Lemma transfer_step_inv w e r : run_inv r → possible e r → run_inv (transfer_step w e r).
Proof.
  intros Hr Hp. pose proof Hr as [Hnd Hfl Hsz Hk Hid]. unfold transfer_step.
  assert (∀ t out, retained t = retained (run_transfers r) → starts_of out = [] →
    run_inv {| run_transfers := t; running := running r ++ starts_of out;
               peak := peak r `max` length (running r ++ starts_of out); said := said r ++ out |}) as Hsame.
  { intros t out Ht Hout. apply quiet_inv; try done; rewrite Ht; done. }
  destruct e as [c q|c q pane mime_ name length_ token_ now|c q transfer pane length_ now|c q transfer staged
                |c q transfer outcome now|c q pane path|c q source path destination name|c q n|c q|c q|c q|c|now];
    cbn [transfer_event ended].
  - by apply Hsame.
  - (* an upload begins *)
    unfold begin_relay. case_bool_decide; cbn [negb]; [|by apply Hsame; [|apply starts_of_refuse]].
    destruct (ceiling w <? length_)%N; [by apply Hsame; [|apply starts_of_refuse]|].
    destruct (transfer_target w c q pane) as [target|out] eqn:Et;
      [|apply Hsame; [done|by eapply transfer_target_said]].
    destruct token_ as [transfer|]; [|by apply Hsame; [|apply starts_of_refuse]].
    set (t0 := set_offers _ (run_transfers r)).
    destruct (sweep_spared w now t0) as [Hs1 Ho1]. destruct (sweep_retained w now t0) as [t1 swept].
    cbn [fst snd] in *. unfold evict_retained.
    destruct (evict_spared w (size (retained t1)) t1) as (Hs2 & Ho2 & Hb).
    destruct (evict_loop w (size (retained t1)) t1) as [t2 evicted]. cbn [fst snd] in *.
    set (kept := {| ret_pane := pane |}). set (t3 := set_retained _ t2).
    pose proof (spared_trans _ _ _ Hs1 Hs2) as Hs.
    assert (∀ said_ start : list TransferOutput, swept ++ evicted ++ said_ ++ start = (swept ++ evicted ++ said_) ++ start)
      as -> by (intros; by rewrite <-!app_assoc).
    cbn [possible] in Hp. unfold token_used in Hp.
    apply (forget_and_start_inv r t0 t2); try done.
    + by rewrite !starts_of_app, Ho1, Ho2, starts_of_tell.
    + intros Hin. apply Hp. left. apply Hfl in Hin as (k & Hkk & _). by eexists.
    + assert (retained t3 !! transfer = Some kept) as _ by apply lookup_insert_eq.
      cbn [retained set_retained t3].
      assert (size (<[transfer := kept]> (retained t2)) ≤ S (size (retained t2))) as Hins by apply size_insert_le.
      destruct (Hb ltac:(done)) as [Hlt|Hall]; [lia|].
      pose proof (all_in_flight_size r t2 Hr (proj1 Hs) Hall). lia.
    + intros o i Ho Hi. exfalso. apply Hp. right. destruct o; try done. cbn in Hi. injection Hi as -> _.
      apply list_elem_of_fmap. exists (client, request, transfer). split; [done|].
      apply list_elem_of_omap. by eexists.
  - (* an upload is resumed *)
    unfold resume_relay. case_bool_decide; cbn [negb]; [|by apply Hsame; [|apply starts_of_refuse]].
    set (t0 := set_offers _ (run_transfers r)).
    destruct (sweep_spared w now t0) as [Hs1 Ho1]. destruct (sweep_retained w now t0) as [t1 swept].
    cbn [fst snd] in *. pose proof Hs1 as (Hsub & Hkeep & _).
    assert (∀ out, starts_of out = [] → run_inv {| run_transfers := t1;
      running := running r ++ starts_of (swept ++ out);
      peak := peak r `max` length (running r ++ starts_of (swept ++ out)); said := said r ++ swept ++ out |}) as Hno.
    { intros out Hout. apply quiet_inv; try done. by rewrite starts_of_app, Ho1, Hout. }
    destruct (retained t1 !! transfer) as [kept|] eqn:Ekept; [|apply Hno, starts_of_refuse].
    destruct (in_flight kept) eqn:Efl; [apply Hno, starts_of_refuse|].
    destruct (negb _ || negb _) eqn:Ematch; [apply Hno, starts_of_refuse|].
    destruct (transfer_target w c q pane) as [target|out] eqn:Et; [|by eapply Hno, transfer_target_said].
    pose proof (lookup_weaken _ _ _ _ Ekept Hsub) as Hthere.
    apply (forget_and_start_inv r t0 t1); try done.
    + intros Hin. apply Hfl in Hin as (k & Hkk & Hkf). cbn in Hthere. congruence.
    + cbn [retained set_retained]. rewrite map_size_insert_Some by eauto.
      pose proof (map_subseteq_size _ _ Hsub). cbn in *. lia.
    + intros o i Ho Hi. destruct (Hk transfer kept Hthere) as (o' & Ho' & Hi'). cbn.
      exact (Hid o o' transfer _ _ Ho Ho' Hi Hi').
  - (* the host said what it holds *)
    unfold resume_offset. apply quiet_altered_inv; [done|apply starts_of_tell|..]; cbn [retained set_retained].
    + intros x k. rewrite lookup_alter. case_decide as Hx; [subst x|by eauto].
      destruct (retained (run_transfers r) !! transfer) as [kept|]; [|done].
      cbn. intros [= <-]. by exists kept.
    + intros x k Hx Hf. rewrite lookup_alter. case_decide as Hxt; [subst x|by eauto].
      rewrite Hx. by eexists.
  - unfold relay_finished. cbn [possible] in Hp.
    destruct outcome as [path n|why|path staged|]; try (apply (end_inv r _ _ _ transfer);
      [done|done|apply starts_of_tell|by left]).
    + destruct (retained (run_transfers r) !! transfer) as [kept|] eqn:E.
      * apply (end_inv r _ _ _ transfer); [done|done|apply starts_of_tell|]. right. by eexists kept, _, _, _.
      * apply (end_inv r _ _ _ transfer); [done|done|done|]. left. by rewrite delete_id.
    + by apply (end_inv r _ _ _ transfer); [done|done|done|left].
  - unfold begin_download. case_bool_decide; [by apply Hsame; [|apply starts_of_refuse]|].
    destruct (transfer_target w c q pane) as [target|out] eqn:Et; [|apply Hsame; [done|by eapply transfer_target_said]].
    by case_bool_decide; apply Hsame.
  - unfold begin_between. case_bool_decide; [by apply Hsame; [|apply starts_of_refuse]|].
    destruct (transfer_target w c q source) as [target|out] eqn:Et; [|apply Hsame; [done|by eapply transfer_target_said]].
    destruct (transfer_target w c q destination) as [target'|out] eqn:Et'; [|apply Hsame; [done|by eapply transfer_target_said]].
    by case_bool_decide; apply Hsame.
  - unfold pull_download. case_bool_decide; apply Hsame; try done. apply starts_of_refuse.
  - destruct (stop_quiet c q (run_transfers r)) as [H1 H2]. destruct (stop_download _ _ _). by apply Hsame.
  - unfold cancel_upload. set (t0 := set_offers _ _). destruct (stop_quiet c q t0) as [H1 H2].
    destruct (stop_download _ _ _). by apply Hsame.
  - by apply Hsame.
  - destruct (client_left_quiet c (run_transfers r)) as [H1 H2]. destruct (client_left _ _). by apply Hsame.
  - destruct (sweep_spared w now (run_transfers r)) as [(H1 & H2 & _) H3]. destruct (sweep_retained _ _ _).
    by apply quiet_inv.
Qed.

Lemma transfers_run_inv r : transfers_run r → run_inv r.
Proof.
  induction 1; [|by apply transfer_step_inv]. split; cbn.
  - apply NoDup_nil_2.
  - intros transfer. split; [by intros ?%elem_of_nil|]. intros (kept & Hk & _). by rewrite lookup_empty in Hk.
  - rewrite map_size_empty. lia.
  - intros transfer kept Hk. by rewrite lookup_empty in Hk.
  - by intros o1 o2 transfer i1 i2 ?%elem_of_nil.
Qed.

(** C40. One attempt carries a transfer at a time: whatever clients ask and however
    attempts end, no token has two attempts running, the tokens with one running
    are exactly those kept and marked in flight, and every attempt ever started
    under a token is for the pane and the length the first one was for. *)
Theorem one_attempt_per_transfer r :
  transfers_run r →
  NoDup (running r).*2 ∧
  (∀ transfer, transfer ∈ (running r).*2 ↔
     ∃ kept, retained (run_transfers r) !! transfer = Some kept ∧ in_flight kept = true) ∧
  (∀ c1 r1 target1 kept1 c2 r2 target2 kept2 transfer,
     StartAttempt c1 r1 transfer target1 kept1 ∈ said r → StartAttempt c2 r2 transfer target2 kept2 ∈ said r →
     ret_pane kept1 = ret_pane kept2 ∧ ret_length kept1 = ret_length kept2).
Proof.
  intros [Hnd Hfl _ _ Hid]%transfers_run_inv. split; [done|]. split; [done|].
  intros c1 r1 target1 kept1 c2 r2 target2 kept2 transfer H1 H2.
  assert ((ret_pane kept1, ret_length kept1) = (ret_pane kept2, ret_length kept2)) as [= -> ->];
    [exact (Hid _ _ transfer _ _ H1 H2 eq_refl eq_refl)|done].
Qed.

(** What is kept for senders who may come back is bounded: never more
    transfers than four, or than the most attempts that were carried at once
    where that is more. *)
Theorem retention_bounded r :
  transfers_run r → size (retained (run_transfers r)) ≤ MAX_RETAINED_TRANSFERS `max` peak r.
Proof. by intros ?%transfers_run_inv%inv_size. Qed.
End events.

## YOUR OBJECTIVE
What are the lines, exactly as written above, from the line with "cbn [retained set_retained t3]." to the line with "unfold resume_offset. apply", both included? Output only those.

## EXERCISE SOLUTION
      cbn [retained set_retained t3].
      assert (size (<[transfer := kept]> (retained t2)) ≤ S (size (retained t2))) as Hins by apply size_insert_le.
      destruct (Hb ltac:(done)) as [Hlt|Hall]; [lia|].
      pose proof (all_in_flight_size r t2 Hr (proj1 Hs) Hall). lia.
    + intros o i Ho Hi. exfalso. apply Hp. right. destruct o; try done. cbn in Hi. injection Hi as -> _.
      apply list_elem_of_fmap. exists (client, request, transfer). split; [done|].
      apply list_elem_of_omap. by eexists.
  - (* an upload is resumed *)
    unfold resume_relay. case_bool_decide; cbn [negb]; [|by apply Hsame; [|apply starts_of_refuse]].
    set (t0 := set_offers _ (run_transfers r)).
    destruct (sweep_spared w now t0) as [Hs1 Ho1]. destruct (sweep_retained w now t0) as [t1 swept].
    cbn [fst snd] in *. pose proof Hs1 as (Hsub & Hkeep & _).
    assert (∀ out, starts_of out = [] → run_inv {| run_transfers := t1;
      running := running r ++ starts_of (swept ++ out);
      peak := peak r `max` length (running r ++ starts_of (swept ++ out)); said := said r ++ swept ++ out |}) as Hno.
    { intros out Hout. apply quiet_inv; try done. by rewrite starts_of_app, Ho1, Hout. }
    destruct (retained t1 !! transfer) as [kept|] eqn:Ekept; [|apply Hno, starts_of_refuse].
    destruct (in_flight kept) eqn:Efl; [apply Hno, starts_of_refuse|].
    destruct (negb _ || negb _) eqn:Ematch; [apply Hno, starts_of_refuse|].
    destruct (transfer_target w c q pane) as [target|out] eqn:Et; [|by eapply Hno, transfer_target_said].
    pose proof (lookup_weaken _ _ _ _ Ekept Hsub) as Hthere.
    apply (forget_and_start_inv r t0 t1); try done.
    + intros Hin. apply Hfl in Hin as (k & Hkk & Hkf). cbn in Hthere. congruence.
    + cbn [retained set_retained]. rewrite map_size_insert_Some by eauto.
      pose proof (map_subseteq_size _ _ Hsub). cbn in *. lia.
    + intros o i Ho Hi. destruct (Hk transfer kept Hthere) as (o' & Ho' & Hi'). cbn.
      exact (Hid o o' transfer _ _ Ho Ho' Hi Hi').
  - (* the host said what it holds *)
    unfold resume_offset. apply quiet_altered_inv; [done|apply starts_of_tell|..]; cbn [retained set_retained].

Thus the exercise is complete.